We highlighted the possibility of performing sequencing using SARS-CoV-2-positive samples whose viral RNA was extracted from COVID-19 RDTs. For sequences with good coverage, we noted no differences between the sequences obtained from extracts used for PCR using VTM and those obtained from extracts used for PCR using RDT strip. In the study of [20], the authors sequenced samples with RNA extracted from strips of antigen RDT conserved for 1 month and used Sanger and whole-genome sequencing (WGS). They found the same variant event, although the coverage of some samples in WGS was 75%. However, the good conservation of samples and viral RNA extracts is a key factor to consider, not only to maintain the first characteristics of the samples but also to obtain good coverage of the sequences. We also observed that the detection of BQ.1.1 and BQ.1 was dependent on sequence coverage due to their close genetic proximity [25].

Although the use of rapid diagnostic strips as a source of nucleic acid is an innovative approach that is well suited for low-resource countries, their storage conditions could impact the biological quality of samples. In this study, the strips were stored at room temperature, but the effect of storage duration on sample quality was not evaluated.

Conclusions

The field of genomic surveillance for viruses plays a crucial role in understanding virus evolution and transmission dynamics. This knowledge informs decisions related to epidemic response, medical care, and vaccination strategies. The more data we gather, the deeper our understanding becomes.
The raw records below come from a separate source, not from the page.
(** C4.  The overlay branch is the one taken exactly when the driver is
    [overlay] and the caller gives one mount, of type [overlay].  When it
    is not, the device branch is taken for the driver [device], and for
    every other driver the mounts of the caller are returned as they are,
    with no error and no call on the file system; so they are for the
    overlay driver with two mounts. *)
Theorem HookMounts_branch_selection
    (mounts : list Mount) (cfg : Layered.ExternalRootFSConfig) :
  let overlay_selected :=
    Layered.Driver cfg = "overlay"
    /\ exists m : Mount, mounts = [m] /\ Type' m = "overlay" in
  (overlay_selected ->
   exists m : Mount,
     mounts = [m]
     /\ Layered.HookMounts_cfg mounts cfg
        = overlayOverride (Layered.OverlayLower cfg)
            (Layered.OverlayUpper cfg) m)
  /\ (~ overlay_selected -> Layered.Driver cfg = "device" ->
      Layered.HookMounts_cfg mounts cfg = Layered.externalDevice cfg)
  /\ (~ overlay_selected -> Layered.Driver cfg <> "device" ->
      Layered.HookMounts_cfg mounts cfg = Ret (mounts, None))
  /\ (forall m1 m2 : Mount,
         Layered.Driver cfg = "overlay" ->
         Layered.HookMounts_cfg [m1; m2] cfg = Ret ([m1; m2], None)).
Proof.
  intros overlay_selected.
  assert (Hsel : overlay_selected <->
                 (Layered.Driver cfg =? ExternalRootFSDriverOverlay)
                 && single_overlay mounts = true).
  { unfold overlay_selected.
    rewrite andb_true_iff, String.eqb_eq, single_overlay_spec. reflexivity. }
  unfold Layered.HookMounts_cfg.
  split; [|split; [|split]].
  - intros Hs. destruct (proj2 Hs) as (m & -> & Ht).
    apply Hsel in Hs. rewrite Hs. exists m. now split.
  - intros Hn Hd.
    destruct ((Layered.Driver cfg =? ExternalRootFSDriverOverlay)
              && single_overlay mounts) eqn:E; [now elim Hn; apply Hsel|].
    apply String.eqb_eq in Hd. unfold ExternalRootFSDriverDevice. now rewrite Hd.
  - intros Hn Hd.
    destruct ((Layered.Driver cfg =? ExternalRootFSDriverOverlay)
              && single_overlay mounts) eqn:E; [now elim Hn; apply Hsel|].
    apply String.eqb_neq in Hd. unfold ExternalRootFSDriverDevice. now rewrite Hd.
  - intros m1 m2 Hd. rewrite Hd. reflexivity.
Qed.

End BranchFacts.

(** ** The device branch *)

Section DeviceFacts.

Context `{Externals}.

Lemma first_nonempty_cons (s : string) (rest : list string) (d : string) :
  first_nonempty (s :: rest) d
  = if negb (s =? "") then s else first_nonempty rest d.
Proof. unfold first_nonempty; cbn. now destruct (s =? ""). Qed.

(** The result of [externalDevice] in terms of what the descriptor file
    gave. *)
Lemma run_externalDevice {W : Type} (h : handler W) (w : W)
    (c : Layered.ExternalRootFSConfig) (ed : option ExtDevice.t) :
  descriptor_read h w c ed ->
  fst (run h (Layered.externalDevice c) w)
  = if resolved_device c ed =? "" then ([], Some MissingDeviceError)
    else ([ {| Type' := resolved_fstype c ed;
               Source := resolved_device c ed;
               Options := resolved_options c |} ], None).
Proof.
  unfold resolved_device, resolved_fstype, resolved_options.
  rewrite !first_nonempty_cons.
  intros [[Ec ->]|(Ec & b & d & Hb & Hd & ->)];
    unfold Layered.externalDevice.
  - rewrite Ec. cbn [String.eqb negb bind run].
    unfold first_nonempty; cbn [find].
    destruct (Layered.DeviceFSType c =? ""), (Layered.DeviceMountOpts c =? "");
      cbn [negb];
      destruct (String.eqb_spec (Layered.Device c) "") as [E|E];
      cbn [negb]; rewrite ?String.eqb_refl; try reflexivity;
      apply String.eqb_neq in E; now rewrite E.
  - apply String.eqb_neq in Ec. rewrite Ec. cbn [negb].
    unfold trigger; cbn [bind run].
    destruct (h _ (ReadFile (Layered.DeviceConfig c)) w) as [r w'].
    cbn [fst] in Hb; subst r. rewrite Hd. cbn [bind run].
    rewrite !first_nonempty_cons. unfold first_nonempty; cbn [find].
    destruct (ExtDevice.FilesystemType d =? ""),
      (Layered.DeviceFSType c =? ""), (Layered.DeviceMountOpts c =? "");
      cbn [negb];
      destruct (String.eqb_spec (Layered.Device c) "") as [E|E];
      cbn [negb];
      destruct (String.eqb_spec (ExtDevice.Device d) "") as [E'|E'];
      cbn [negb]; rewrite ?E'; rewrite ?String.eqb_refl; try reflexivity;
      try (apply String.eqb_neq in E; now rewrite E);
      try (apply String.eqb_neq in E'; now rewrite E').
Qed.
(** * Token lifecycle of the Django auth-module example

    A shallow embedding of [apps/users/models.py], [apps/users/services.py],
    [apps/users/serializers.py], [apps/users/views.py] and
    [apps/users/permissions.py] (the auth-module example of the Django
    stack), and the properties of the credential and token lifecycle proved
    about it.

    The database is a record of tables (lists of rows); every service method
    is a computation in a small state-and-exception monad over that record.
    Whatever the code obtains from outside (the wall clock, the random
    source, the password hasher, the settings) is a field of [Env]: the
    [n]-th call of [timezone.now()] returns [clock env n], the [n]-th call of
    [secrets.token_urlsafe] returns [token_urlsafe env n]. *)

From Stdlib Require Import ZArith List String Ascii Bool Arith Lia.
Import ListNotations.

Local Open Scope string_scope.
Local Open Scope Z_scope.

(** ** Data model ([models.py]) *)

(** A [DateTimeField] value: microseconds since the epoch. *)
Definition datetime := Z.

(** [timedelta(hours=h)], in microseconds. *)
Definition timedelta_hours (h : Z) : Z := h * 3600 * 1000000.

(** [class User]. The primary key stands for the UUID. *)
Record User := mkUser {
  user_pk : nat;
  email : string;
  password : string;
  first_name : string;
  last_name : string;
  is_active : bool;
  is_staff : bool;
  email_verified : bool;
  updated_at : datetime;
  last_login_ip : option string
}.

(** [class PasswordResetToken] and [class EmailVerificationToken]: the two
    models declare the same columns. [user_id] is the foreign key. *)
Record Token := mkToken {
  token_pk : nat;
  user_id : nat;
  token : string;
  created_at : datetime;
  expires_at : datetime;
  used_at : option datetime
}.

(** The two token tables. *)
Inductive TokenModel := PasswordResetToken | EmailVerificationToken.

(** A call of [send_mail]: subject, recipients and the template context. *)
Record Mail := mkMail {
  subject : string;
  recipient_list : list string;
  context_url : string;
  context_expiry_hours : Z
}.

(** A refresh token the server tracks. *)
Record Session := mkSession {
  session_id : string;
  session_user : nat;
  session_issued_at : datetime;
  session_expires_at : datetime;
  revoked : bool
}.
In this study, we propose an innovative approach: utilizing RDT cassettes to collect additional samples and expand genomic surveillance in rural areas of the country. Our findings demonstrate the high sensitivity and specificity of PCR conducted with RNA extracted from these RDT cassettes. Notably, all symptomatic individuals who tested positive for RDT antigen could be confidently considered COVID-19 patients.
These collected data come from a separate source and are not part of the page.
(** Where a data write sits in a log that ends with the only one. *)
Lemma only_data_last (evs pre post : list event) (buf b : list Z) :
  Forall no_data evs ->
  evs ++ [EvData buf] = pre ++ EvData b :: post ->
  pre = evs /\ b = buf /\ post = [].
Proof.
  revert pre.
  induction evs as [|e evs IH]; intros pre Hevs Heq.
  - destruct pre as [|e' pre]; simpl in Heq.
    + inversion Heq; subst. now repeat split.
    + inversion Heq as [[He' Hrest]]. now destruct pre.
  - inversion Hevs as [|? ? He Hevs']; subst.
    destruct pre as [|e' pre]; simpl in Heq.
    + inversion Heq; subst. contradiction.
    + inversion Heq as [[He' Hrest]]; subst.
      destruct (IH pre Hevs' Hrest) as (-> & -> & ->). now repeat split.
Qed.

Lemma guarded_no_data (evs : list event) : Forall no_data evs -> guarded evs.
Proof.
  intros Hevs pre buf post ->.
  apply Forall_app in Hevs as [_ Hevs].
  inversion Hevs as [|? ? He _]; subst. contradiction.
Qed.

Lemma guarded_app (l1 l2 : list event) :
  guarded l1 -> guarded l2 -> guarded (l1 ++ l2).
Proof.
  intros H1 H2 pre buf post Heq.
  apply app_eq_app in Heq as [l [[-> Heq]|[-> ->]]].
  - destruct l as [|e l]; simpl in Heq.
    + destruct (H2 [] buf post) as (pre' & c & waits & v & Habs & _);
        [now rewrite <- Heq|].
      now destruct pre'.
    + inversion Heq; subst.
      apply (H1 pre buf l). reflexivity.
  - destruct (H2 l buf post eq_refl) as (pre' & c & waits & v & -> & Hv).
    exists (l1 ++ pre'), c, waits, v.
    split; [now rewrite <- app_assoc | assumption].
Qed.

Lemma guarded_round (c : Z) (buf : list Z) (waits : list Z) (v : Z) :
  Z.of_nat (length buf) < to_size v ->
  guarded (EvFread c buf :: poll_log (waits ++ [v]) ++ [EvData buf]).
Proof.
  intros Hv pre b post Heq.
  rewrite poll_log_app in Heq.
  change (EvFread c buf :: (poll_log waits ++ poll_log [v]) ++ [EvData buf])
    with ((EvFread c buf :: poll_log waits ++ poll_log [v]) ++ [EvData buf])
    in Heq.
  apply only_data_last in Heq as (-> & -> & _).
  - exists [], c, waits, v. rewrite poll_log_app.
    split; [reflexivity|]. split; [exact Hv|].
    intros Hpos. pose proof (to_size_le v Hpos). lia.
  - constructor; [exact I|].
    apply Forall_app. split;
      (eapply Forall_impl; [apply polling_poll_log | apply no_data_polling]).
Qed.

Lemma spool_shape_guarded (c : Z) (evs : list event) :
  spool_shape c evs -> guarded evs.
Proof.
  induction 1 as [|buf evs Hlen Hevs|buf waits v evs Hlen Hw Hv Hsh IH].
  - apply guarded_no_data. constructor.
  - apply guarded_no_data. constructor; [exact I|].
    eapply Forall_impl; [exact Hevs | apply no_data_polling].
  - replace (EvFread c buf :: poll_log (waits ++ [v]) ++ EvData buf :: evs)
      with ((EvFread c buf :: poll_log (waits ++ [v]) ++ [EvData buf]) ++ evs)
      by (simpl; now rewrite <- app_assoc).
    apply guarded_app; [now apply guarded_round | assumption].
Qed.

(** C2, as stated, fails: the answer is compared as the unsigned [buffree]
    holds it, so a negative answer is not below the size of the chunk but
    far above it.  Here the answer to the only poll is -1, and the chunk of
    1000 bytes is written right after it. *)
Lemma negative_answer_precedes_write :
  spool silent 2 2000 (fopen (replicate 1000 65))
    (boot tt (bytes_of "-1" ++ [DEVCOM_TERM]))
  = Ret (File [] true)
      (World tt []
         (EvFread 2000 (replicate 1000 65) :: poll_log [-1]
            ++ [EvData (replicate 1000 65)]))
  /\ -1 < Z.of_nat (length (replicate 1000 65)).
Proof. split; [vm_compute; reflexivity | simpl; lia]. Qed.

(** C2, amended.  For every device, input and amount of fuel, in verbose mode
    or not, the log of [main] is guarded: each chunk of [n] bytes is written
    right after a free-space query of the round that read it, and the answer
    to that query, converted to the unsigned [buffree], was above [n]; so an
    answer that is not negative was itself above [n], and at least [n].
    With a chunk of 50 bytes and the answers 10, 10 and 60 the loop polls
    three times and then writes; after two polls it is still waiting. *)
Theorem write_follows_sufficient_poll :
  (forall (D : Type) (plotter : device D) (verbose : bool) (fuel : nat)
          (input : list Z) (d : D) (pending : list Z),
      guarded (events (main plotter verbose fuel input (boot d pending))))
  /\ spool silent 4 64 (fopen (replicate 50 65))
       (boot tt (dec_field 10 ++ dec_field 10 ++ dec_field 60))
     = Ret (File [] true)
         (World tt []
            (EvFread 64 (replicate 50 65) :: poll_log [10; 10; 60]
               ++ [EvData (replicate 50 65)]))
  /\ poll silent 2 50 0 (boot tt (dec_field 10 ++ dec_field 10 ++ dec_field 60))
     = Stop OutOfFuel (World tt (dec_field 60) (poll_log [10; 10])).
Proof.
  split; [|split; vm_compute; reflexivity].
  intros D plotter verbose fuel input d pending.
  destruct (main_shape plotter verbose fuel input (boot d pending))
    as (pro & evs & epi & -> & Hpro & Hsh & Hepi).
  simpl. apply guarded_app; [|apply guarded_app].
  - apply guarded_no_data.
    eapply Forall_impl; [exact Hpro | apply no_data_setup].
  - eapply spool_shape_guarded, Hsh.
  - apply guarded_no_data. destruct Hepi as [->| ->]; repeat constructor.
Qed.

(** * The release condition of the polling loop *)

(** C3, as stated, fails: a free-space answer equal to the size of the chunk
    does not release it.  With a chunk of 50 bytes and the answers 50 and 60,
    the loop is still polling after the first answer and ends after the
    second. *)
Lemma poll_equal_answer_keeps_waiting :
  poll silent 1 50 0 (boot tt (dec_field 50 ++ dec_field 60))
  = Stop OutOfFuel (World tt (dec_field 60) (poll_log [50]))
  /\ poll silent 2 50 0 (boot tt (dec_field 50 ++ dec_field 60))
     = Ret tt (World tt [] (poll_log [50; 60])).
Proof. split; vm_compute; reflexivity. Qed.

(** C3, amended.  For a chunk of [n] bytes the polling loop ends exactly when
    a free-space answer is above [n] for the first time.  Whenever the loop
    ends it has polled answers at most [n] and then one above [n]; and when
    such answers are pending (answers [waits], all at most [n], then [v]
    above [n]) the loop ends after [length waits + 1] polls. *)
Theorem poll_releases_above (D : Type) (plotter : device D) (n : Z)
    (fuel : nat) (w : world D) :
  0 <= n ->
  (forall w',
      poll plotter fuel n 0 w = Ret tt w' ->
      exists waits v,
        trace w' = trace w ++ poll_log (waits ++ [v])
        /\ Forall (fun i => to_size i <= n) waits
        /\ n < to_size v)
  /\ (forall waits v,
        answers (rx w) (waits ++ [v]) = true ->
        Forall (fun i => to_size i <= n) waits ->
        n < to_size v ->
        (length waits < fuel)%nat ->
        exists w',
          poll plotter fuel n 0 w = Ret tt w'
          /\ trace w' = trace w ++ poll_log (waits ++ [v])).
Proof.
  intros Hn. split.
  - intros w' Hret. now apply (poll_Ret plotter fuel n 0 w w').
  - intros waits v Hans Hw Hv Hfuel.
    destruct (poll_release plotter waits v [] n 0 fuel w)
      as (w' & Hpoll & Htr & _); try assumption.
    now exists w'.
Qed.

Lemma poll_releases_above_witness :
  exists w',
    poll silent 3 50 0 (boot tt (dec_field 10 ++ dec_field 50 ++ dec_field 51))
    = Ret tt w'
    /\ trace w' = [] ++ poll_log ([10; 50] ++ [51]).
Proof.
  apply (proj2 (poll_releases_above unit silent 50 3
                  (boot tt (dec_field 10 ++ dec_field 50 ++ dec_field 51))
                  ltac:(lia)) [10; 50] 51).
  - reflexivity.
  - repeat constructor; vm_compute; discriminate.
  - reflexivity.
  - simpl. lia.
Defined.

(** * The data phase *)

(** With a chunk size of 0, [fread] reads nothing and never sets the
    end-of-file indicator: the loop cannot end. *)
Lemma spool_zero_never_returns (D : Type) (plotter : device D) (fuel : nat)
    (data : list Z) (w : world D) :
  returns (spool plotter fuel 0 (fopen data) w) = false.
Proof.
  revert w. induction fuel as [|fuel IH]; intros w; [reflexivity|].
  rewrite spool_unfold by reflexivity.
  change (fread 0 (fopen data)) with ([] : list Z, File (drop 0 data) false).
  rewrite drop_0. simpl fst. simpl snd.
  unfold bind at 1.
  match goal with
  | |- context [poll plotter fuel ?n 0 ?w1] =>
      destruct (poll plotter fuel n 0 w1) as [[] w2|why w2]; [|reflexivity]
  end.
  unfold write. rewrite bind_act. apply IH.
Qed.

(** A chunk size of 0 (what a device capacity of 0 or 1 gives): here every
    free-space poll is answered 9, above any chunk, yet the loop never ends
    and the one byte of the input is never written; after two rounds it has
    written two empty chunks and starts a third round. *)
Lemma spool_chunk_size_zero_writes_nothing :
  ~ (exists fuel f w',
        spool (fixed_answers 1 9) fuel 0 (fopen [65]) (boot tt []) = Ret f w')
  /\ events (spool (fixed_answers 1 9) 3 0 (fopen [65]) (boot tt []))
     = [EvFread 0 []] ++ poll_log [9] ++ [EvData []]
       ++ [EvFread 0 []] ++ poll_log [9] ++ [EvData []]
       ++ [EvFread 0 []].
Proof.
  split; [|vm_compute; reflexivity].
  intros (fuel & f & w' & H).
  pose proof (spool_zero_never_returns unit (fixed_answers 1 9) fuel [65]
                (boot tt [])) as Hnever.
  rewrite H in Hnever. discriminate.
Qed.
However, it is essential to note that the Ct value was greater for the PCR using RDT strip method than for PCR using VTM. Despite this difference, our results indicate that all positive samples suitable for sequencing using the standard protocol were also compatible with the alternative procedure. Given these results, we recommend expanding the use of this approach for broader epidemiological and molecular surveillance of potentially epidemic diseases.